Les États-Unis sous Donald Trump | Lou Reed : Ne soyez pas méchant
Avant que Lou Reed ne devienne célèbre avec le Velvet Underground, il étudia l'anglais à l'Université de Syracuse, dans l'État de New York, au début des années 1960. Le poète Delmore Schwartz y enseignait l'écriture créative. Reed le considérait comme « la personne la plus intelligente, la plus drôle et la plus triste » qu'il ait jamais rencontrée. Schwartz devint son professeur et son ami, même s'il n'était plus en pleine forme. Épuisé par l'alcool, les médicaments et des crises de santé mentale, il mourut en 1966, au moment même où le Velvet gagnait en popularité en jouant aux légendaires soirées multimédias d'Andy Warhol.
Une période mouvementée commença pour Lou Reed. Chanteur, guitariste et compositeur, il était membre d'un groupe qui vendait à peine des disques, mais qui fut plus tard considéré comme l'un des groupes les plus importants de tous les temps. Il déclarait qu'ils faisaient la même chose que les figures littéraires William S. Burroughs, Hubert Selby, Allen Ginsberg et Raymond Chandler : « mais avec de la guitare et de la batterie ». Après la disparition des Velvets, la presse musicale accueillit les albums solo de Reed avec un mélange d'exaltation et de désespoir.
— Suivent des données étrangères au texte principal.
(** The world outside the program: what the exchange answers to a request
    and what the other threads have left in the shared variables, both as a
    function of what has happened so far. *)
Record Env : Type := mkEnv {
  open_orders_reply : Trace -> string -> Result (list Order);
  cancel_reply : Trace -> string -> Z -> Result Order;
  create_reply : Trace -> OrderParams -> Result Order;
  klines_reply : Trace -> Result (list SignalGenerator.Candle);
  global_position : Trace -> Q;
  order_book : Trace -> option OrderBook
}.

(** A call returns, raises, or never comes back. *)
Inductive Outcome (A : Type) : Type :=
| Val (a : A)
| Exc (e : Exn)
| Hang.
Arguments Val {A} a.
Arguments Exc {A} e.
Arguments Hang {A}.

Definition M (A : Type) : Type := Env -> Trace -> Outcome A * Trace.

Definition ret {A : Type} (a : A) : M A := fun _ tr => (Val a, tr).

Definition bind {A B : Type} (m : M A) (k : A -> M B) : M B :=
  fun env tr =>
    match m env tr with
    | (Val a, tr') => k a env tr'
    | (Exc e, tr') => (Exc e, tr')
    | (Hang, tr') => (Hang, tr')
    end.

Definition raise {A : Type} (e : Exn) : M A := fun _ tr => (Exc e, tr).

Definition hang {A : Type} : M A := fun _ tr => (Hang, tr).

(** [try: body / except Exception as e: handler e] *)
Definition try_except {A : Type} (body : M A) (handler : Exn -> M A) : M A :=
  fun env tr =>
    match body env tr with
    | (Exc e, tr') => handler e env tr'
    | r => r
    end.

Definition emit (e : Event) : M unit := fun _ tr => (Val tt, tr ++ [e]).

Definition logging (level : Level) (msg : string) : M unit := emit (Log level msg).

Definition sleep (seconds : nat) : M unit := emit (Sleep seconds).

(** A request to the exchange: it is on the trace whether it is answered
    or refused. *)
Definition request {A : Type} (r : Request) (reply : Env -> Trace -> Result A) : M A :=
  fun env tr =>
    match reply env tr with
    | Ok a => (Val a, tr ++ [Call r])
    | Raise e => (Exc e, tr ++ [Call r])
    end.

(** Reading a variable that another thread writes. *)
Definition observe {A : Type} (f : Env -> Trace -> A) : M A :=
  fun env tr => (Val (f env tr), tr).

Definition lift {A : Type} (r : Result A) : M A :=
  match r with
  | Ok a => ret a
  | Raise e => raise e
  end.

Fixpoint for_each {A : Type} (l : list A) (body : A -> M unit) : M unit :=
  match l with
  | [] => ret tt
  | x :: tl => bind (body x) (fun _ => for_each tl body)
  end.

Declare Scope run_scope.
Notation "x <- c1 ;; c2" := (bind c1 (fun x => c2))
  (at level 61, c1 at next level, right associativity) : run_scope.
Notation "c1 ;; c2" := (bind c1 (fun _ => c2))
  (at level 61, right associativity) : run_scope.

(** The requests of a trace, in order. *)
Definition calls (tr : Trace) : list Request :=
  flat_map (fun e => match e with Call r => [r] | _ => [] end) tr.

Definition logs (tr : Trace) : list (Level * string) :=
  flat_map (fun e => match e with Log l m => [(l, m)] | _ => [] end) tr.

End Runtime.
Import Runtime.
Open Scope run_scope.

(** ** OrderManagementSystem.py *)

Module OrderManagementSystem.

Record t : Type := mk {
  symbol : string;
  async_client : bool;        (* false: still None, [async_init] not run *)
  tick_size : Q;
  price_precision : Z;
  quantity_precision : Z
}.

(** An entry of a symbol's [filters] in the exchange information. *)
Inductive Filter : Type :=
| PRICE_FILTER (tickSize : Q)
| LOT_SIZE (stepSize : Q)
| OTHER_FILTER (filterType : string).

Record SymbolInfo : Type := mkSymbolInfo {
  si_symbol : string;
  si_filters : list Filter
}.

(** The largest [k] with [10^k <= y], for [1 <= y]. *)
Fixpoint count_pow10 (fuel : nat) (y : Q) : Z :=
  match fuel with
  | O => 0%Z
  | S f => if Qleb 10 y then (1 + count_pow10 f (y / 10))%Z else 0%Z
  end.

(** [int(-np.log10(x))]: the decimal exponent, truncated towards zero.
    [log10] of zero is minus infinity and of a negative number NaN, which
    [int] refuses. *)
Definition precision_of (x : Q) : Result Z :=
  let fuel := (Pos.size_nat (Qden x) + Z.to_nat (Z.log2 (Qnum x)) + 1)%nat in
  if Qeqb x 0 then Raise OverflowError
  else if Qltb x 0 then Raise ValueError
  else if Qleb x 1 then Ok (count_pow10 fuel (/ x))
  else Ok (- count_pow10 fuel x)%Z.

Definition load_filter (self : t) (f : Filter) : Result t :=
  match f with
  | PRICE_FILTER tickSize =>
      rbind (precision_of tickSize) (fun p =>
        Ok {| symbol := symbol self; async_client := async_client self;
              tick_size := tickSize; price_precision := p;
              quantity_precision := quantity_precision self |})
  | LOT_SIZE stepSize =>
      rbind (precision_of stepSize) (fun p =>
        Ok {| symbol := symbol self; async_client := async_client self;
              tick_size := tick_size self; price_precision := price_precision self;
              quantity_precision := p |})
  | OTHER_FILTER _ => Ok self
  end.

Fixpoint load_filters (self : t) (fs : list Filter) : Result t :=
  match fs with
  | [] => Ok self
  | f :: tl => rbind (load_filter self f) (fun self' => load_filters self' tl)
  end.

(** [load_exchange_info], on the answer of [futures_exchange_info()]. *)
Fixpoint load_exchange_info (self : t) (info : list SymbolInfo) : Result t :=
  match info with
  | [] => Ok self
  | symbol_info :: tl =>
      rbind (if String.eqb (si_symbol symbol_info) (symbol self)
             then load_filters self (si_filters symbol_info)
             else Ok self)
            (fun self' => load_exchange_info self' tl)
  end.

(** [OrderManagementSystem(symbol, ...)] *)
Definition init (symbol_ : string) (info : list SymbolInfo) : Result t :=
  load_exchange_info
    {| symbol := symbol_; async_client := false; tick_size := 1 # 100;
       price_precision := 8; quantity_precision := 8 |}
    info.

(** [async_init] *)
Definition async_init (self : t) : t :=
  {| symbol := symbol self; async_client := true; tick_size := tick_size self;
     price_precision := price_precision self;
     quantity_precision := quantity_precision self |}.

Definition log_trade_info (filename : string) : M unit :=
  emit (FileAppend filename) ;;
  sleep 10.

(** The parameters [place_limit_order] sends. *)
Definition limit_order_params (self : t) (symbol_ : string) (price quantity : Q)
    (side : string) : OrderParams :=
  {| p_symbol := symbol_;
     p_side := upper side;
     p_type := "LIMIT";
     p_timeInForce := Some "GTC"%string;
     p_price := Some (py_round price 2);
     p_quantity := py_round quantity 1 |}.

Definition place_limit_order (self : t) (symbol_ : string) (price quantity : Q)
    (side : string) : M (option Order) :=
  let order_params := limit_order_params self symbol_ price quantity side in
  try_except
    (order <- request (futures_create_order order_params)
                      (fun env tr => create_reply env tr order_params) ;;
     logging INFO "Placed limit order" ;;
     log_trade_info "TradesInfo.txt" ;;
     ret (Some order))
    (fun e =>
     logging EXCEPTION "Failed to place limit order" ;;
     ret None).

Definition market_order_params (symbol_ : string) (quantity : Q) (side : string)
    : OrderParams :=
  {| p_symbol := symbol_;
     p_side := upper side;
     p_type := "MARKET";
     p_timeInForce := None;
     p_price := None;
     p_quantity := quantity |}.

Definition place_market_order (self : t) (symbol_ : string) (quantity : Q)
    (side : string) : M (option Order) :=
  let order_params := market_order_params symbol_ quantity side in
  try_except
    (order <- (if async_client self
               then request (futures_create_order order_params)
                            (fun env tr => create_reply env tr order_params)
               else raise AttributeError) ;;
     logging INFO "Placed market order" ;;
     ret (Some order))
    (fun e =>
     logging EXCEPTION "Failed to place market order" ;;
     ret None).

Definition cancel_order (self : t) (symbol_ : string) (order_id : Z) : M (option Order) :=
  try_except
    (response <- request (futures_cancel_order symbol_ order_id)
                         (fun env tr => cancel_reply env tr symbol_ order_id) ;;
     logging INFO "Cancelled order" ;;
     ret (Some response))
    (fun e =>
     logging EXCEPTION "Failed to cancel order" ;;
     ret None).

Definition cancel_all_open_orders (self : t) (symbol_ : string) : M bool :=
  try_except
    (open_orders <- request (futures_get_open_orders symbol_)
                            (fun env tr => open_orders_reply env tr symbol_) ;;
     match open_orders with
     | [] =>
         logging INFO "No Open orders currently" ;;
         ret false
     | _ =>
         for_each open_orders (fun order =>
           response <- cancel_order self symbol_ (orderId order) ;;
           log_trade_info "TradesInfo.txt") ;;
         ret true
     end)
    (fun e =>
     logging EXCEPTION "Failed to fetch or cancel open orders" ;;
     ret false).

Definition place_limit_order_with_cancellation (self : t) (symbol_ : string)
    (price quantity : Q) (side : string) : M (option Order) :=
  cancelled <- cancel_all_open_orders self symbol_ ;;
  if cancelled : bool then
    logging INFO "All open orders have been canceled." ;;
    response <- place_limit_order self symbol_ price quantity side ;;
    sleep 5 ;;
    ret response
  else
    response <- place_limit_order self symbol_ price quantity side ;;
    sleep 5 ;;
    ret response.

Definition place_market_order_with_cancellation (self : t) (symbol_ : string)
    (quantity : Q) (side : string) : M (option Order) :=
  cancelled <- cancel_all_open_orders self symbol_ ;;
  if cancelled : bool then
    logging INFO "All open orders have been canceled." ;;
    response <- place_market_order self symbol_ quantity side ;;
    sleep 1 ;;
    ret response
  else
    response <- place_market_order self symbol_ quantity side ;;
    sleep 1 ;;
    ret response.

End OrderManagementSystem.

(** ** AccountGateWay.py: connecting and the keepalive job *)

Module AccountGateWay.

(** A job of the [schedule] module: [schedule.every(n).<unit>.do(f)]. *)
Inductive TimeUnit : Type := seconds | minutes | hours.

Inductive JobFunc : Type :=
| extend_listen_key_method.      (* the bound method [self._extend_listen_key] *)

Record Job : Type := mkJob {
  every : nat;
  unit_ : TimeUnit;
  job_func : JobFunc
}.

(** The jobs of the default scheduler of [schedule]. *)
Definition Scheduler := list Job.

Record t : Type := mk {
  client : bool;              (* false: None *)
  async_client : bool;
  loop_thread_started : bool;
  realized_pnl : Q
}.

(** [BinanceAccount(api_key, api_secret)] *)
Definition init : t :=
  {| client := false; async_client := false; loop_thread_started := false;
     realized_pnl := 0 |}.

(** [connect]; building the two clients is taken to succeed. *)
Definition connect (self : t) (schedule : Scheduler) : M (t * Scheduler) :=
  logging INFO "Initializing connection" ;;
  logging INFO "Reconnecting websocket" ;;
  logging INFO "Starting event loop thread" ;;
  ret ({| client := true; async_client := true; loop_thread_started := true;
          realized_pnl := realized_pnl self |},
       schedule ++ [ {| every := 15; unit_ := minutes;
                        job_func := extend_listen_key_method |} ]).

(** [_extend_listen_key]: its body is [pass]. *)
Definition extend_listen_key (self : t) : M unit := ret tt.

(** One firing of a job: the call of its function. *)
Definition run_job (self : t) (j : Job) : M unit :=
  match job_func j with
  | extend_listen_key_method => extend_listen_key self
  end.

(** The job fired [n] times in a row. *)
Fixpoint run_job_times (n : nat) (self : t) (j : Job) : M unit :=
  match n with
  | O => ret tt
  | S k => run_job self j ;; run_job_times k self j
  end.

End AccountGateWay.

(** ** Main.py: the risk controller *)

Module RiskManagement.

Module OMS := OrderManagementSystem.

Record t : Type := mk {
  symbol : string;
  take_profit_pnl : Q;
  max_pnl : Q;
  max_notional_portfolio : Q;
  max_direct_loss : Q;
  max_draw_down : Q;
  risk_flag : bool;
  order_manager : OMS.t
}.

(** [RiskManagement(symbol, ..., order_manager, max_direct_loss,
    max_notional_portfolio, max_draw_down)] *)
Definition init (symbol_ : string) (order_manager_ : OMS.t)
    (max_direct_loss_ max_notional_portfolio_ max_draw_down_ : Q) : t :=
  {| symbol := symbol_; take_profit_pnl := 50; max_pnl := 0;
     max_notional_portfolio := max_notional_portfolio_;
     max_direct_loss := max_direct_loss_;
     max_draw_down := max_draw_down_;
     risk_flag := true;
     order_manager := order_manager_ |}.

(** The constructor with the default thresholds, as [__main__] calls it. *)
Definition init_default (symbol_ : string) (order_manager_ : OMS.t) : t :=
  init symbol_ order_manager_ (5 # 100) 10000 (4 # 10).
Avec son deuxième album, « Transformer », produit par David Bowie, il remporta un succès retentissant en 1972 ; ses chansons sont encore jouées aujourd'hui (« Walk on the Wild Side », « Perfect Day » et « Satellite of Love »). Avec les disques qu'il enregistra ensuite, il fut considéré, au mieux, comme un héros du mauvais goût, tandis que son style de vie rappelait celui de feu Delmore Schwartz. Mais, à la surprise générale, sortit l'album « Blue Mask » en 1982, dont la pochette ressemblait à un négatif de « Transformer ». Enregistré avec un petit groupe compétent, ce fut un chef-d'œuvre d'un artiste qui avait choisi de ne pas s'autodétruire : la musique comme une littérature rock'n'roll sur la peur, l'alcool, la violence, les névroses et Delmore Schwartz.
À cette époque, la construction de la « Trump Tower » à New York touchait à sa fin. Haute de 204 mètres, elle était le premier projet mégalomane du futur président et fut inaugurée en 1983. Jusque-là, Donald Trump avait surtout fait parler de lui grâce à sa flamboyante première épouse, Ivana Trump ; lui-même était trop ennuyeux, même s'il prétendait toujours le contraire. À l'inverse, Reed déclare dans « Blue Mask » : « Je suis un homme ordinaire qui essaie de garder les pieds sur terre. »
Tous deux étaient New-Yorkais. Reed avait 39 ans à l'époque, soit trois ans de plus que Trump, qui organisa dès lors toutes sortes d'événements pour au moins se faire une marque : spectacles de catch, concours de beauté, télé-réalité, etc. Son désir de devenir président n'était en réalité qu'un argument marketing.
Sur « Blue Mask », il y a une chanson dans laquelle Reed rêve d'être président des États-Unis : « J'ai rêvé de mettre fin à l'ignorance, à la stupidité et à la haine (…) J'ai rêvé d'être incorruptible et juste envers tous. J'ai rêvé de ne pas être grossier, méchant ou criminel. » Par-dessus tout, il rêve de pouvoir oublier le jour de la mort de John Kennedy. Quelles que soient ses opinions politiques, son assassinat, le 21 novembre 1963, a marqué le pays, tout comme le 11 septembre plus tard. Les Américains plus âgés se demandaient : « Où étiez-vous quand Kennedy est mort ? »
Dans la chanson « The Day John Kennedy Died », Reed décrit son expérience de ce jour : dans un bar, un match de football était diffusé à la télévision, puis l'écran est devenu noir et un présentateur a annoncé que, selon des informations non confirmées, le président avait été abattu – « il était peut-être mourant ou déjà mort. » Puis plus personne ne parlait dans le bar, et Lou Reed s'est précipité dans la rue, « où les gens étaient partout, parlant de ce qu'ils avaient dit à la télévision. »
Lou Reed chante cette chanson avec une tristesse et une fragilité si profondes qu'elle donne envie de pleurer. La première nouvelle publiée par Delmore Schwartz en 1938 s'intitulait « Dans les rêves naissent les responsabilités ». Dans « Le jour où John Kennedy est mort », Reed chante : « J'ai rêvé que j'étais jeune et intelligent et que ce ne serait pas une perte de temps / J'ai rêvé que la vie et l'humanité avaient un sens. » C'est l'antithèse de Donald Trump, un message secret de 1982.